▶ _WORK TASK_
The entries must be retyped exactly, down to the last line.

▶ _MATERIAL PROVIDED_
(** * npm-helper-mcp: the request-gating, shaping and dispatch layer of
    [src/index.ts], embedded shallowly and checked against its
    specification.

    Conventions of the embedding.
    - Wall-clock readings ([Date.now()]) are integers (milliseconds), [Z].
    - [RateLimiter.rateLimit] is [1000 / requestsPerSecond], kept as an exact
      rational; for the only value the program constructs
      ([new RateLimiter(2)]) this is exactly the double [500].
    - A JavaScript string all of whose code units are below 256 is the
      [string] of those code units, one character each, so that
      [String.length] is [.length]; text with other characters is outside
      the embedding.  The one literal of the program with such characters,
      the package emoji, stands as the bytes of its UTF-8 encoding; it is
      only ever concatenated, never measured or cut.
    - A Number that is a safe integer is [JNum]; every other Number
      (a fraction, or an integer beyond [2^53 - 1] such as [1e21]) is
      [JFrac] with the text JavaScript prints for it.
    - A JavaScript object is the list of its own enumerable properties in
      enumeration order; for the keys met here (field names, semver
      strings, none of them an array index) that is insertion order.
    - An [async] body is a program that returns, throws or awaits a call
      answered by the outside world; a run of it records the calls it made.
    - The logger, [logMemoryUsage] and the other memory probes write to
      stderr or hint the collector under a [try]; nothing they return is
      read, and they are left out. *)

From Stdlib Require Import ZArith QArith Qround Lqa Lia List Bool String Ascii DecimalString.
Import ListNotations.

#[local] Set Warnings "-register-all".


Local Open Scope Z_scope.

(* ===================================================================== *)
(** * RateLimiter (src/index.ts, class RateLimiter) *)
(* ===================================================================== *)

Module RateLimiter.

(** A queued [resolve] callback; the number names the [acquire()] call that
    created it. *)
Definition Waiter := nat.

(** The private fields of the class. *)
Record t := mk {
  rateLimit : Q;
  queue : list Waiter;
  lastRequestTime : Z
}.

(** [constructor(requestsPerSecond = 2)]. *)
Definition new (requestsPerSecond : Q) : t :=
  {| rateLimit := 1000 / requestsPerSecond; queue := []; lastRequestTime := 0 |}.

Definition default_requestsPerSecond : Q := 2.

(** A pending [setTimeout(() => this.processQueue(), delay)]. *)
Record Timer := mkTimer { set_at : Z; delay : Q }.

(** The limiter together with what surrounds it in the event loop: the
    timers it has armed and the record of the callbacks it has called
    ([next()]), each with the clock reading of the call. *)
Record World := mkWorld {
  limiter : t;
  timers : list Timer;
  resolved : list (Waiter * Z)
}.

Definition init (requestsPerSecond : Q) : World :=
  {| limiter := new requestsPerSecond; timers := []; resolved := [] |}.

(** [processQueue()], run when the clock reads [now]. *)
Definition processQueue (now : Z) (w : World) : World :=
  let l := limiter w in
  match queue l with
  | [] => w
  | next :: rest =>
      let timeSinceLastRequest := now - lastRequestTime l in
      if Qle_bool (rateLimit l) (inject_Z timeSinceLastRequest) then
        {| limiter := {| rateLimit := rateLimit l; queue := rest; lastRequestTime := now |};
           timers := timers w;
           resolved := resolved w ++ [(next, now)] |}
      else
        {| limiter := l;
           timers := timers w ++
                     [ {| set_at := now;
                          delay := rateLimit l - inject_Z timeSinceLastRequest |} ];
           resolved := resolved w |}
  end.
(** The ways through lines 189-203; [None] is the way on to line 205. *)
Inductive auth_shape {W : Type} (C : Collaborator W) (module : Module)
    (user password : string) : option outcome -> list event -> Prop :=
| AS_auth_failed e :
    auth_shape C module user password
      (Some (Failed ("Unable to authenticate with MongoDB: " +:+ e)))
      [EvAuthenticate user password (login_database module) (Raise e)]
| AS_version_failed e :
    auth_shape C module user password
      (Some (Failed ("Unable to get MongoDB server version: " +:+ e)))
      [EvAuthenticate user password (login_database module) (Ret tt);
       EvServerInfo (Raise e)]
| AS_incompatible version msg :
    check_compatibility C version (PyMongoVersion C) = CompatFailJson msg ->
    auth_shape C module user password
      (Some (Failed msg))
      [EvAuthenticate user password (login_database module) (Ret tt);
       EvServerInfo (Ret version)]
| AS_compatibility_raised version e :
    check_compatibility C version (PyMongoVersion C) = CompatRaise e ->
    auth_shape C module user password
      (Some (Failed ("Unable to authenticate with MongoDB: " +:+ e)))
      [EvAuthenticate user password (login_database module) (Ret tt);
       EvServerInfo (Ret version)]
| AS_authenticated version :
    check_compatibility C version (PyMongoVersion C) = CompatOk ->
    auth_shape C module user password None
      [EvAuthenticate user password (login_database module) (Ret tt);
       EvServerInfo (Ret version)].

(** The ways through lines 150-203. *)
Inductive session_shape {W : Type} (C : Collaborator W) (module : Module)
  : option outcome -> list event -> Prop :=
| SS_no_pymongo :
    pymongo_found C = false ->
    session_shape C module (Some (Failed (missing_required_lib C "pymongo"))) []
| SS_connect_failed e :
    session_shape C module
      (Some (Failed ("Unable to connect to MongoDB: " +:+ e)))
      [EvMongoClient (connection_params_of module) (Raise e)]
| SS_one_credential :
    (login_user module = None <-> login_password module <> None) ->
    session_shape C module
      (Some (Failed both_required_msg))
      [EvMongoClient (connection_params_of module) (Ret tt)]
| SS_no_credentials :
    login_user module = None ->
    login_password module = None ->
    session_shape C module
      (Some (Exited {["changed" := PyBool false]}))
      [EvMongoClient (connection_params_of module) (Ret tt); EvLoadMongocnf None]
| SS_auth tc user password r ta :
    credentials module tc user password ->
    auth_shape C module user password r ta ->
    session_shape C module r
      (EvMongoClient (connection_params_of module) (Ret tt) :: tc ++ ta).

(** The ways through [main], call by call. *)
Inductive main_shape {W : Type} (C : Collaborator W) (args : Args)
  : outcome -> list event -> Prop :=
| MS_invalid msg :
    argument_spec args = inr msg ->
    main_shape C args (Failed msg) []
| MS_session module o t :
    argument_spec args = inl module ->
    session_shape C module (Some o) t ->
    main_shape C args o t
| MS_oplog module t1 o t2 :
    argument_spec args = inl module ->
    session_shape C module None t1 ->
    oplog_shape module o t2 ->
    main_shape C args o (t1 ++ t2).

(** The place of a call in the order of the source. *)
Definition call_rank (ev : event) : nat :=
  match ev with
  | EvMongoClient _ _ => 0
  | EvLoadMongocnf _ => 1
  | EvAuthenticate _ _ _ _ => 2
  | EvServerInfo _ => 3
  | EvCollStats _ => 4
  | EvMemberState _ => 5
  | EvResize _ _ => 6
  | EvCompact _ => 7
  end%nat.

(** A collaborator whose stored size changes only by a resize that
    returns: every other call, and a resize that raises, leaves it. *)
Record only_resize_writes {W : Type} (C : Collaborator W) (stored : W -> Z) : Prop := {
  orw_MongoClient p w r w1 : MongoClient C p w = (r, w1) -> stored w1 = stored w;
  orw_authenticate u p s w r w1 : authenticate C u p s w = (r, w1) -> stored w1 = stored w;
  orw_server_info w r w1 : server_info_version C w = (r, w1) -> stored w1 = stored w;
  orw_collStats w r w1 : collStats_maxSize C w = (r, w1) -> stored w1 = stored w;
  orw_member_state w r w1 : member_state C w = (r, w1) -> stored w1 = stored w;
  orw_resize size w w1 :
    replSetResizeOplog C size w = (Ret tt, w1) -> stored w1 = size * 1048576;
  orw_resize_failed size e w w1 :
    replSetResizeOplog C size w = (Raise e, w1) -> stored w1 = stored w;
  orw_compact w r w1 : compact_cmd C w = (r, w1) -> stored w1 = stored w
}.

▶ _RESPONSE TO THIS EXERCISE_
(** * npm-helper-mcp: the request-gating, shaping and dispatch layer of
    [src/index.ts], embedded shallowly and checked against its
    specification.

    Conventions of the embedding.
    - Wall-clock readings ([Date.now()]) are integers (milliseconds), [Z].
    - [RateLimiter.rateLimit] is [1000 / requestsPerSecond], kept as an exact
      rational; for the only value the program constructs
      ([new RateLimiter(2)]) this is exactly the double [500].
    - A JavaScript string all of whose code units are below 256 is the
      [string] of those code units, one character each, so that
      [String.length] is [.length]; text with other characters is outside
      the embedding.  The one literal of the program with such characters,
      the package emoji, stands as the bytes of its UTF-8 encoding; it is
      only ever concatenated, never measured or cut.
    - A Number that is a safe integer is [JNum]; every other Number
      (a fraction, or an integer beyond [2^53 - 1] such as [1e21]) is
      [JFrac] with the text JavaScript prints for it.
    - A JavaScript object is the list of its own enumerable properties in
      enumeration order; for the keys met here (field names, semver
      strings, none of them an array index) that is insertion order.
    - An [async] body is a program that returns, throws or awaits a call
      answered by the outside world; a run of it records the calls it made.
    - The logger, [logMemoryUsage] and the other memory probes write to
      stderr or hint the collector under a [try]; nothing they return is
      read, and they are left out. *)

From Stdlib Require Import ZArith QArith Qround Lqa Lia List Bool String Ascii DecimalString.
Import ListNotations.

#[local] Set Warnings "-register-all".


Local Open Scope Z_scope.

(* ===================================================================== *)
(** * RateLimiter (src/index.ts, class RateLimiter) *)
(* ===================================================================== *)

Module RateLimiter.

(** A queued [resolve] callback; the number names the [acquire()] call that
    created it. *)
Definition Waiter := nat.

(** The private fields of the class. *)
Record t := mk {
  rateLimit : Q;
  queue : list Waiter;
  lastRequestTime : Z
}.

(** [constructor(requestsPerSecond = 2)]. *)
Definition new (requestsPerSecond : Q) : t :=
  {| rateLimit := 1000 / requestsPerSecond; queue := []; lastRequestTime := 0 |}.

Definition default_requestsPerSecond : Q := 2.

(** A pending [setTimeout(() => this.processQueue(), delay)]. *)
Record Timer := mkTimer { set_at : Z; delay : Q }.

(** The limiter together with what surrounds it in the event loop: the
    timers it has armed and the record of the callbacks it has called
    ([next()]), each with the clock reading of the call. *)
Record World := mkWorld {
  limiter : t;
  timers : list Timer;
  resolved : list (Waiter * Z)
}.

Definition init (requestsPerSecond : Q) : World :=
  {| limiter := new requestsPerSecond; timers := []; resolved := [] |}.

(** [processQueue()], run when the clock reads [now]. *)
Definition processQueue (now : Z) (w : World) : World :=
  let l := limiter w in
  match queue l with
  | [] => w
  | next :: rest =>
      let timeSinceLastRequest := now - lastRequestTime l in
      if Qle_bool (rateLimit l) (inject_Z timeSinceLastRequest) then
        {| limiter := {| rateLimit := rateLimit l; queue := rest; lastRequestTime := now |};
           timers := timers w;
           resolved := resolved w ++ [(next, now)] |}
      else
        {| limiter := l;
           timers := timers w ++
                     [ {| set_at := now;
                          delay := rateLimit l - inject_Z timeSinceLastRequest |} ];
           resolved := resolved w |}
  end.
(** The ways through lines 189-203; [None] is the way on to line 205. *)
Inductive auth_shape {W : Type} (C : Collaborator W) (module : Module)
    (user password : string) : option outcome -> list event -> Prop :=
| AS_auth_failed e :
    auth_shape C module user password
      (Some (Failed ("Unable to authenticate with MongoDB: " +:+ e)))
      [EvAuthenticate user password (login_database module) (Raise e)]
| AS_version_failed e :
    auth_shape C module user password
      (Some (Failed ("Unable to get MongoDB server version: " +:+ e)))
      [EvAuthenticate user password (login_database module) (Ret tt);
       EvServerInfo (Raise e)]
| AS_incompatible version msg :
    check_compatibility C version (PyMongoVersion C) = CompatFailJson msg ->
    auth_shape C module user password
      (Some (Failed msg))
      [EvAuthenticate user password (login_database module) (Ret tt);
       EvServerInfo (Ret version)]
| AS_compatibility_raised version e :
    check_compatibility C version (PyMongoVersion C) = CompatRaise e ->
    auth_shape C module user password
      (Some (Failed ("Unable to authenticate with MongoDB: " +:+ e)))
      [EvAuthenticate user password (login_database module) (Ret tt);
       EvServerInfo (Ret version)]
| AS_authenticated version :
    check_compatibility C version (PyMongoVersion C) = CompatOk ->
    auth_shape C module user password None
      [EvAuthenticate user password (login_database module) (Ret tt);
       EvServerInfo (Ret version)].

(** The ways through lines 150-203. *)
Inductive session_shape {W : Type} (C : Collaborator W) (module : Module)
  : option outcome -> list event -> Prop :=
| SS_no_pymongo :
    pymongo_found C = false ->
    session_shape C module (Some (Failed (missing_required_lib C "pymongo"))) []
| SS_connect_failed e :
    session_shape C module
      (Some (Failed ("Unable to connect to MongoDB: " +:+ e)))
      [EvMongoClient (connection_params_of module) (Raise e)]
| SS_one_credential :
    (login_user module = None <-> login_password module <> None) ->
    session_shape C module
      (Some (Failed both_required_msg))
      [EvMongoClient (connection_params_of module) (Ret tt)]
| SS_no_credentials :
    login_user module = None ->
    login_password module = None ->
    session_shape C module
      (Some (Exited {["changed" := PyBool false]}))
      [EvMongoClient (connection_params_of module) (Ret tt); EvLoadMongocnf None]
| SS_auth tc user password r ta :
    credentials module tc user password ->
    auth_shape C module user password r ta ->
    session_shape C module r
      (EvMongoClient (connection_params_of module) (Ret tt) :: tc ++ ta).

(** The ways through [main], call by call. *)
Inductive main_shape {W : Type} (C : Collaborator W) (args : Args)
  : outcome -> list event -> Prop :=
| MS_invalid msg :
    argument_spec args = inr msg ->
    main_shape C args (Failed msg) []
| MS_session module o t :
    argument_spec args = inl module ->
    session_shape C module (Some o) t ->
    main_shape C args o t
| MS_oplog module t1 o t2 :
    argument_spec args = inl module ->
    session_shape C module None t1 ->
    oplog_shape module o t2 ->
    main_shape C args o (t1 ++ t2).

(** The place of a call in the order of the source. *)
Definition call_rank (ev : event) : nat :=
  match ev with
  | EvMongoClient _ _ => 0
  | EvLoadMongocnf _ => 1
  | EvAuthenticate _ _ _ _ => 2
  | EvServerInfo _ => 3
  | EvCollStats _ => 4
  | EvMemberState _ => 5
  | EvResize _ _ => 6
  | EvCompact _ => 7
  end%nat.

(** A collaborator whose stored size changes only by a resize that
    returns: every other call, and a resize that raises, leaves it. *)
Record only_resize_writes {W : Type} (C : Collaborator W) (stored : W -> Z) : Prop := {
  orw_MongoClient p w r w1 : MongoClient C p w = (r, w1) -> stored w1 = stored w;
  orw_authenticate u p s w r w1 : authenticate C u p s w = (r, w1) -> stored w1 = stored w;
  orw_server_info w r w1 : server_info_version C w = (r, w1) -> stored w1 = stored w;
  orw_collStats w r w1 : collStats_maxSize C w = (r, w1) -> stored w1 = stored w;
  orw_member_state w r w1 : member_state C w = (r, w1) -> stored w1 = stored w;
  orw_resize size w w1 :
    replSetResizeOplog C size w = (Ret tt, w1) -> stored w1 = size * 1048576;
  orw_resize_failed size e w w1 :
    replSetResizeOplog C size w = (Raise e, w1) -> stored w1 = stored w;
  orw_compact w r w1 : compact_cmd C w = (r, w1) -> stored w1 = stored w
}.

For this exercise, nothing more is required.